Find the equation of the parabola with focus (2;1) and vertex in the origin.

Question

I have to solve a problem which says to find the equation of the parabola with focus in A(2;1) and vertex in the origin.

Any suggestions are welcome.

Answer 1

The axis of the parabola is the straight line passing through the focus $F=(2,1)$ and the vertex $V=(0,0)$. So the equation of the axis $h$ is $y=\dfrac{1}{2}x$.

The directrix is a straight line $d$ orthogonal to the axis and such that its distance from the vertex $Vd$ is the same as the distance between the vertex and the focus $VF$. So the slope of the directrix is $m=-2$ and it pass thorough $P=(-2,-1)$ so we can find its equation that is $2x+y+5=0$.
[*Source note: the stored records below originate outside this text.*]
Lemma greater_than_loop_spec n a b :
  greater_than_loop n a b = (seg_val b 0 n <? seg_val a 0 n).
Proof.
  induction n as [|n IH]; [done|].
  rewrite greater_than_loop_step, IH, !seg_val_snoc.
  pose proof (byte_range (get_byte_value_of_big_integer a n)) as Ha.
  pose proof (byte_range (get_byte_value_of_big_integer b n)) as Hb.
  pose proof (seg_val_bound a 0 n). pose proof (seg_val_bound b 0 n).
  set (x := byte.unsigned (get_byte_value_of_big_integer a n)) in *.
  set (y := byte.unsigned (get_byte_value_of_big_integer b n)) in *.
  set (P := 256 ^ Z.of_nat n) in *.
  unfold byte_eqb. fold x y.
  destruct (Z.eqb_spec x y) as [->|Hne].
  - destruct (Z.ltb_spec (seg_val b 0 n) (seg_val a 0 n));
      symmetry; [apply Z.ltb_lt | apply Z.ltb_ge]; lia.
  - destruct (Z.ltb_spec y x); symmetry; [apply Z.ltb_lt | apply Z.ltb_ge]; nia.
Qed.

(** On two integers that are not negative the comparison is the comparison
    of the magnitudes. *)
Lemma positive_big_integer_is_greater_than_spec a b simd :
  sign a = false -> sign b = false ->
  positive_big_integer_is_greater_than a b simd
  = Done (le_val (mem b) <? le_val (mem a)).
Proof.
  intros Ha Hb. unfold positive_big_integer_is_greater_than.
  rewrite Ha, Hb, !big_integer_is_zero_simd_irrelevant.
  cbn [orb mbind outcome_bind obind negb]. rewrite !is_zero_loop_le_val.
  rewrite greater_than_loop_spec, !seg_val_beyond by lia.
  pose proof (le_val_nonneg (mem a)). pose proof (le_val_nonneg (mem b)).
  destruct (Z.eqb_spec (le_val (mem a)) 0) as [Ea|Ea];
    destruct (Z.eqb_spec (le_val (mem b)) 0) as [Eb|Eb]; cbn [andb]; try done;
    f_equal; symmetry; apply Z.ltb_ge; lia.
Qed.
Now the parabola is the locus of point $X=(x,y)$ such that the distance from the directrix is the same as the distance from the focus, and writing this we find the equation: $$ \dfrac{|2x+y+5|}{\sqrt{5}}=\sqrt{(x-2)^2+(y-1)^2} $$ Squaring you have the equation of the parabola.

Answer 2

HINT...the focus $F$ and vertex $O$ lie on the axis of symmetry. The directrix intersects the axis of symmetry at a point $K$ which is such that the vertex is the midpoint of $FK$. The directix is the line through $K$ perpendicular to the line of symmetry.

Having found the equation of the directrix, use the formula for the perpendicular distance from a point to a line to write down the requirement that the variable point $P(x,y)$ is equidistant from the focus and from the directrix.